Jesus’ baptism apparently was seen to be significant by all the gospel writers.  They all mention it.  With all of them it also seems to have been connected to a significant experience of Jesus: the insight into his own relationship with God; the sense of being not just creature cared for and sustained by the creator, but of being deeply and passionately loved, This is my Son, the beloved; my favour rests on him; as well as a sense of a new spirit stirring within him, energising and confirming him. He saw the Spirit of God ... coming down on him.

What did his baptism mean for Jesus? In an earlier paragraph, Matthew had identified the baptising activity of John as a baptism of repentance, of profound change, for the forgiveness of sin.  How could Jesus be involved in that? The way we all are.  Just by living in a family, in a village, in a nation he was caught up in the destructive ways that we as societies relate to each other. Jesus’ world was little different from ours – the details were unique but the dynamics and interactions basically the same.
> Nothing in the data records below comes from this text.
(** ** helm.k3sm.io_helmcharts.yaml *)
Definition helmChart_spec : schema :=
  SObject [("chart", SString (mkstrings [] None None None "")
        [(mkrule "!self.lowerAscii().startsWith('http://')"
  (CNot (StartsWith (LowerAscii Self) "http://")))]);
      ("repo", SString (mkstrings [] None None None "")
        [(mkrule "!self.lowerAscii().startsWith('http://')"
  (CNot (StartsWith (LowerAscii Self) "http://")))]);
      ("version", text);
      ("targetNamespace", text);
      ("createNamespace", SBoolean []);
      ("valuesContent", text);
      ("set", SObject []
        (Some (SIntOrString None)) [] None []
        []);
      ("chartContent", text);
      ("timeout", SString (mkstrings [] None None (Some "^([0-9]+(\.[0-9]+)?(ns|us|µs|ms|s|m|h))+$") "")
        []);
      ("bootstrap", SBoolean []);
      ("backOffLimit", SInteger "int32" (Some 0) None);
      ("failurePolicy", enum ["abort"; "reinstall"]);
      ("forceConflicts", SBoolean []);
      ("takeOwnership", SBoolean [])]
      None [] None []
      [].

Definition helmChart_status : schema :=
  SObject [("jobName", text);
      ("conditions", SArray (SObject [("type", text);
          ("status", enum ["True"; "False"; "Unknown"]);
          ("lastUpdateTime", date_time_text);
          ("lastTransitionTime", date_time_text);
          ("reason", text);
          ("message", text)]
          None ["type"; "status"] None []
          []) None None ListAtomic)]
      None [] None []
      [].

Definition helmChartCRDYAML : manifest :=
  mkmanifest "helmcharts.helm.k3sm.io" "helm.k3sm.io" "Namespaced" "HelmChart" "HelmChartList" "helmcharts" "helmchart"
  [mkversion "v1" true true true
   (SObject [("apiVersion", text);
    ("kind", text);
    ("metadata", SObject []
      None [] None []
      []);
    ("spec", helmChart_spec);
    ("status", helmChart_status)]
    None [] None []
    [])].

(** ** helm.k3sm.io_helmchartconfigs.yaml *)
Definition helmChartConfig_spec : schema :=
  SObject [("valuesContent", text);
      ("failurePolicy", enum ["abort"; "reinstall"]);
      ("forceConflicts", SBoolean [])]
      None [] None []
      [].

Definition helmChartConfigCRDYAML : manifest :=
  mkmanifest "helmchartconfigs.helm.k3sm.io" "helm.k3sm.io" "Namespaced" "HelmChartConfig" "HelmChartConfigList" "helmchartconfigs" "helmchartconfig"
  [mkversion "v1" true true false
   (SObject [("apiVersion", text);
    ("kind", text);
    ("metadata", SObject []
      None [] None []
      []);
    ("spec", helmChartConfig_spec)]
    None [] None []
    [])].

(** ** updates.k3sm.io_updates.yaml *)
Definition update_spec : schema :=
  SObject [("version", SString (mkstrings [] (Some 1) (Some 128) (Some "^v[0-9]+\.[0-9]+\.[0-9]+(-[0-9A-Za-z.-]+)?$") "")
        [(mkrule "self == oldSelf"
  (CEq Self OldSelf))]);
      ("strategy", SObject [("order", enum ["workers-then-server"]);
        ("maxUnavailable", SInteger "int32" (Some 1) None);
        ("drain", SBoolean [])]
        None [] None [("order", JStr "workers-then-server"); ("maxUnavailable", JInt 1); ("drain", JBool false)]
        []);
      ("verify", SObject [("signature", enum ["if-signed"; "required"])]
        None [] None [("signature", JStr "if-signed")]
        []);
      ("allowDowngrade", SBoolean []);
      ("cancel", SBoolean [(mkrule "!oldSelf || self"
  (COr (CNot OldSelf) Self))])]
      None ["version"] None [("strategy", JObj []); ("verify", JObj []); ("allowDowngrade", JBool false); ("cancel", JBool false)]
      [].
Our world is a world of violence, injustice, poverty, and hunger dispossession – an enormous gulf between rich and poor, powerful and powerless – not inevitably, but because that is the way societies have always organised themselves.  You can’t help but be part of it.  We all take it largely for granted.

Of recent days there has been a tremendous spontaneous outpouring of grief for the victims of the recent tsunami, and a wonderful response of compassion for those affected.  But there are millions of others as badly off as these or even worse, right around our world.  They have been that way for decades and many will remain that way.  As a society, nation, community of nations, we take it for granted, and do nothing – or nothing significant that would essentially affect the outcome – certainly not at the price of our own standards of living.  We can’t just blame our political leaders.  They read very accurately the mood of public opinion.

Against this background Jesus fronted up for baptism.  For him it meant a commitment to engage with, and to meet head on, the sin of the world – As Isaiah sensed in the first reading: I have endowed him with my spirit  that he may bring true justice to the nations.  Jesus’ sense of his own dignity (He knew he was loved passionately by God), the sense of his own capacity and desire to bring about change (He sensed himself filled by the Spirit - the power - of God), led him to embark on an adventure whose details he could hardly imagine, but whose outcome may have already been clear enough – (given the precedents of prophets who had preached justice before him).

Five centuries before him Isaiah had dreamed: Faithfully he will bring true justice; he will neither waver nor be crushed until true justice is established on earth...  He would explore, denounce, resist the violence of the world, meeting it instead with a profound respect for the dignity, rights and responsibilities of every person – particularly of the marginalised, the discriminated against, the excluded, those on the edges.  

Again, as Isaiah had said:  I have appointed him ... to open the eyes of the blind, to free captives from prison, and those who live in darkness from the dungeon.  His strength would lie in his integrity only, and a readiness to meet the uncaring, violent world, not with superior violence but with forgiveness.  Isaiah again: He does not break the crushed reed, nor quench the wavering flame. 

Has it worked? Not yet! We his followers, who in our turn have been baptised into his project, are still to be convinced of his message, and his methods (at least in practice), and to be numerous and committed enough to make the difference.  But there is no other way.  If history teaches us anything with certainty, it teaches us that violence has never put a decisive end to violence.

And yet I believe that the message has to be learnt by every successive generation.  Sin is endemic.  The process of conversion - of repentance - will always be necessary, and its price will always be the same: nothing less than a death to our own self-interest and a deliberate, painful, adoption of the ways of non-violent love.